Your first job can have a profoundly detrimental effect on heart health

There’s a general expectation that your first job is supposed to suck. This phenomenon may have greater implications than we ever imagined; the degree of suckiness may partially determine your heart health later in life. 

In a recent study published in the Journal of Epidemiology and Community Health, a team from the University of Cambridge, Bristol, and the University College of London, posit that those who experience significant work stress during their late teens and early 20s raise their risk for cardiovascular disease two decades later. 

And your early work stress has been found to be more influential on health than your current work situation. 

The results were derived from the health records of the roughly 12,000 participants who took part in a study that began in 1970.

After adjusting for factors like education, job type, and length of employment, it was revealed that those who pursued continued education before taking on managerial positions after graduation represented healthier blood pressure and cholesterol levels and BMI at the age of 46 compared to those who worked lower-paying jobs while in college and those who never went to college at all.

Money isn’t a primary factor 

The study’s authors defined early work as any job worked between the ages of 16 and 24. 

It’s true that the majority of workers in this age range occupy gigs that don’t come with high salaries, but the authors found that workload, education, stress and depression in response to work demands influenced heart health more than a lack of financial resources. 

“We found that an individual’s education and employment experiences in early adulthood had a far larger impact on measures of cardiovascular health more than twenty years later than their occupation or income at that time did,” says first author Dr. Eleanor Winpenny.

While the study examined records from one area (the UK) and from a specific era (starting in the 1970s), the conclusions may well apply to everyone: Immense stress at work at an early age takes a cardiovascular toll years later.

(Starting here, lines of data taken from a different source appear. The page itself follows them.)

(** The [while] loop on [i] (here [k = i + 1]) and [blocks_to_confirm]: the counts and the proposed
    irreversible block number it leaves. *)
Fixpoint confirm_loop (k : nat) (blocks_to_confirm : nat) (block_num : Z) (cc : list Z) (proposed : Z) : list Z * Z :=
  match k, blocks_to_confirm with
  | S i, S b =>
    let c := u8 (nth i cc 0 - 1) in
    let cc := <[i := c]> cc in
    if c =? 0 then
      let block_num_for_i := u32 (block_num - u32 (Z.of_nat (length cc) - 1 - Z.of_nat i)) in
      (if (i =? length cc - 1)%nat then [] else drop (i + 1) cc, block_num_for_i)
    else confirm_loop i b block_num cc proposed
  | _, _ => (cc, proposed)
  end.

(** The maps of the producers of a promoted schedule: own value for the producer of the block, else the
    existing entry, else the irreversible block number. *)
Definition rebuild (producers : list (producer_key public_key)) (who own irb : Z) (old : gmap Z Z) : gmap Z Z :=
  foldl (fun m pro =>
    if producer_name pro =? who then <[producer_name pro := own]> m
    else match old !! producer_name pro with
         | Some v => <[producer_name pro := v]> m
         | None => <[producer_name pro := irb]> m
         end) ∅ producers.

(** The fields of the pending state, once the producer of the block is known and its range accepted. *)
Definition next_result (s : block_header_state) (when num_prev_blocks_to_confirm : Z) (prokey : producer_key public_key)
    (root : incremental_merkle) : pending_block_header_state :=
  let c := common s in
  let who := producer_name prokey in
  let num := u32 (block_num c + 1) in
  let grown := grow_confirm_count (confirm_count c) (required_confs (active_schedule c)) in
  let looped := confirm_loop (length grown) (Z.to_nat (num_prev_blocks_to_confirm + 1)) num grown
                  (dpos_proposed_irreversible_blocknum c) in
  let irreversible := calc_dpos_last_irreversible s who in
  let promoted := negb (length (producers (schedule (pending_schedule s))) =? 0)%nat
                  && (schedule_lib_num (pending_schedule s) <=? irreversible) in
  let active := if promoted then schedule (pending_schedule s) else active_schedule c in
  let last_produced :=
    if promoted then <[who := num]> (rebuild (producers active) who num irreversible (producer_to_last_produced c))
    else <[who := num]> (producer_to_last_produced c) in
  let implied :=
    if promoted then rebuild (producers active) who (dpos_proposed_irreversible_blocknum c) irreversible
                       (producer_to_last_implied_irb c)
    else <[who := dpos_proposed_irreversible_blocknum c]> (producer_to_last_implied_irb c) in
  Pending (Common num (snd looped) irreversible active root last_produced implied (block_signing_key_of prokey) (fst looped))
    (activated_protocol_features s) (pending_schedule s) promoted (id s) who when
    (version (active_schedule c)) num_prev_blocks_to_confirm.

Definition next (s : block_header_state) (when : Z) (num_prev_blocks_to_confirm : Z) : result pending_block_header_state :=
  let c := common s in
  when ← (if negb (when =? 0)
          then EOS_ASSERT (timestamp (sbh_header (header s)) <? when) block_validate_exception;; mret when
          else mret (u32 (timestamp (sbh_header (header s)) + 1)));
  prokey ← get_scheduled_producer s when;
  (match producer_to_last_produced c !! producer_name prokey with
   | Some last => EOS_ASSERT (last <? u32 (u32 (block_num c + 1) - num_prev_blocks_to_confirm)) producer_double_confirm
   | None => mret tt
   end);;
  root ← append hash_pair (blockroot_merkle c) (id s);
  mret (next_result s when num_prev_blocks_to_confirm prokey root).

Definition make_block_header (p : pending_block_header_state) (transaction_mroot action_mroot : digest_type)
    (new_producers : option (producer_schedule_type public_key))
    (new_protocol_feature_activations : list digest_type) : signed_block_header :=
  SignedBlockHeader
    (BlockHeader (p_timestamp p) (p_producer p) (p_confirmed p) (p_previous p) transaction_mroot action_mroot
       (active_schedule_version p) new_producers
       (if (0 <? length new_protocol_feature_activations)%nat
        then [(extension_id, pack_features new_protocol_feature_activations)] else []))
    null_signature.

(** The callback that validates newly activated protocol features. *)
Definition validator_type : Type := Z -> gset digest_type -> list digest_type -> result unit.
(* ===== verification/Config.v ===== *)
(** * config.hpp

    Constants of the chain library, and [EOS_PERCENT] and [EOS_PERCENT_CEIL]. *)
From S2P Require Import Prelude Name.

Module Config.
Definition active_name : Z := Name.string_to_name (chars "active").
Definition owner_name : Z := Name.string_to_name (chars "owner").
Definition eosio_any_name : Z := Name.string_to_name (chars "eosio.any").
Definition eosio_code_name : Z := Name.string_to_name (chars "eosio.code").

Definition percent_100 : Z := 10000.
Definition percent_1 : Z := 100.

Definition account_cpu_usage_average_window_ms : Z := 24 * 60 * 60 * 1000.
Definition account_net_usage_average_window_ms : Z := 24 * 60 * 60 * 1000.
Definition block_cpu_usage_average_window_ms : Z := 60 * 1000.
Definition block_size_average_window_ms : Z := 60 * 1000.
Definition maximum_elastic_resource_multiplier : Z := 1000.
Definition max_transaction_size : Z := 8098.
Definition max_nonce_size : Z := 256.
Definition rate_limiting_precision : Z := 1000 * 1000.

Definition default_max_block_net_usage : Z := 1024 * 1024.
Definition default_target_block_net_usage_pct : Z := 10 * percent_1.
Definition default_max_transaction_net_usage : Z := default_max_block_net_usage / 2.
Definition default_base_per_transaction_net_usage : Z := 12.
Definition default_net_usage_leeway : Z := 500.
Definition default_context_free_discount_net_usage_num : Z := 20.
Definition default_context_free_discount_net_usage_den : Z := 100.
Definition transaction_id_net_usage : Z := 32.

Definition default_max_block_cpu_usage : Z := 200000.
Definition default_target_block_cpu_usage_pct : Z := 10 * percent_1.
Definition default_max_transaction_cpu_usage : Z := default_max_block_cpu_usage / 4.
Definition default_min_transaction_cpu_usage : Z := 100.

Definition default_max_trx_lifetime : Z := 60 * 60.
Definition default_deferred_trx_expiration_window : Z := 10 * 60.
Definition default_max_trx_delay : Z := 45 * 24 * 3600.
Definition default_max_inline_action_size : Z := 4 * 1024.
Definition default_max_inline_action_depth : Z := 4.
Definition default_max_auth_depth : Z := 6.

Definition min_net_usage_delta_between_base_and_max_for_trx : Z := 10 * 1024.
Definition fixed_net_overhead_of_packed_trx : Z := 16.
Definition fixed_overhead_shared_vector_ram_bytes : Z := 16.
Definition overhead_per_row_per_index_ram_bytes : Z := 32.
Definition overhead_per_account_ram_bytes : Z := 2 * 1024.
Definition setcode_ram_bytes_multiplier : Z := 10.

(** [EOS_PERCENT] in [uint64_t]; [EOS_PERCENT_CEIL] at [Number = uint32_t]. *)
Definition EOS_PERCENT (value percentage : Z) : Z := u64 (value * percentage) / percent_100.
Definition EOS_PERCENT_CEIL (value percentage : Z) : Z :=
  u32 (u32 (u32 (value * percentage) + percent_100) - percent_1) / percent_100.

(** The "ceiling" adds 9900 instead of 9999, so the percentage of a value whose product leaves a remainder below 100 is
    rounded down: 0.01 % of 10001 is computed as 1. *)
Example eos_percent_ceil_rounds_down : EOS_PERCENT_CEIL 10001 1 = 1 /\ 10001 * 1 = 1 * percent_100 + 1.
Proof. vm_compute. auto. Qed.
End Config.
Lemma apply_pending_spec d o p :
  totals_ok d -> limits d !! (true, o) = Some p ->
  (exists d', apply_pending o d = (Ok tt, d') /\ totals_ok d'
     /\ limits d' = delete (true, o) (<[(false, o) := p]> (limits d)))
  \/ exists d', apply_pending o d = (Err rate_limiting_state_inconsistent, d').
Proof.
  intros Hd Hp. destruct (t_rows _ Hd o) as [a Ha]; [eauto|].
  destruct (t_range _ Hd _ _ Ha) as (Ra1 & Ra2 & Ra3). destruct (t_range _ Hd _ _ Hp) as (Rp1 & Rp2 & Rp3).
  unfold apply_pending, get_st, lift_res, throw, put_st, modify_st, mbind, M_bind. rewrite Hp, Ha. cbn [db_get].
  destruct (total_ok_apply _ _ _ _ _ _ (t_ram _ Hd) Ha Hp Ra1 Rp1) as [(tr & -> & Hr)|[[tr vr] ->]]; [|right; eauto].
  destruct (total_ok_apply _ _ _ _ _ _ (t_cpu _ Hd) Ha Hp Ra2 Rp2) as [(tc & -> & Hc)|[[tc vc] ->]]; [|right; eauto].
  destruct (total_ok_apply _ _ _ _ _ _ (t_net _ Hd) Ha Hp Ra3 Rp3) as [(tn & -> & Hn)|[[tn vn] ->]]; [|right; eauto].
  left. replace (Limits (net_weight p) (cpu_weight p) (ram_bytes p)) with p by (now destruct p).
  eexists. split; [reflexivity|]. cbn. split; [|done]. split; cbn; try done.
  - intros k l [_ [(_ & <-)|(_ & Hl)]%lookup_insert_Some]%lookup_delete_Some; eapply t_range; eauto.
  - intros o' [l [Hne Hl]%lookup_delete_Some]. rewrite lookup_insert_ne in Hl by done.
    rewrite lookup_delete_ne by done. destruct (decide (o' = o)) as [->|]; [rewrite lookup_insert_eq; eauto|].
    rewrite lookup_insert_ne by congruence. apply (t_rows _ Hd). eauto.
Qed.

(** The limits in effect for an owner. *)
Definition in_effect (d : db) (o : Z) : option resource_limits_object :=
  match limits d !! (true, o) with Some l => Some l | None => limits d !! (false, o) end.

Lemma elem_of_pending_owners d o : o ∈ pending_owners d <-> is_Some (limits d !! (true, o)).
Proof.
  unfold pending_owners. rewrite merge_sort_Permutation, list_elem_of_omap. split.
  - intros ([[[] o'] l] & Hin & [= <-]). apply elem_of_map_to_list in Hin. eauto.
  - intros [l Hl]. exists (true, o, l). split; [now apply elem_of_map_to_list|done].
Qed.

Lemma pending_owners_NoDup d : NoDup (pending_owners d).
Proof.
  unfold pending_owners. rewrite merge_sort_Permutation. pose proof (NoDup_fst_map_to_list (limits d)) as Hd.
  induction (map_to_list (limits d)) as [|[[p o] l] m IH]; cbn in *; [constructor|].
  apply NoDup_cons in Hd as [Hn Hd]. destruct p; [|auto]. constructor; [|auto].
  rewrite list_elem_of_omap. intros ([[[] o'] l'] & Hin & [= ->]). apply Hn, list_elem_of_fmap.
  now exists (true, o, l').
Qed.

A job’s potential to strain can be measured via the Occupational Stress Index (OSI):

  1. Consequence of error
  2. How often this profession deals with physically aggressive people
  3. How often this profession deals with unpleasant or angry people
  4. The duration of a typical work week
  5. Common exposure to hazardous conditions
  6. The importance of being exact or accurate
  7. Time pressures placed upon the individual

Initiating work stress awareness

The authors believe that employers can reduce stress-induced cardiovascular issues by regularly checking in with their teams during demanding quarters — regardless of the kind of work performed. 

This may be doubly important in recent years. First,  there’s the effect that the pandemic has had on mental health statistics. Second, there’s already a rise in cardiovascular deaths around the world.

“These results suggest that we need to provide more support for young adults to allow healthy development into middle age and prevent disease in later life. Given the added disadvantage to young adults as a result of the current coronavirus pandemic, there is an urgent need to understand and mitigate the effect these circumstances may be having on their future health,” the authors concluded.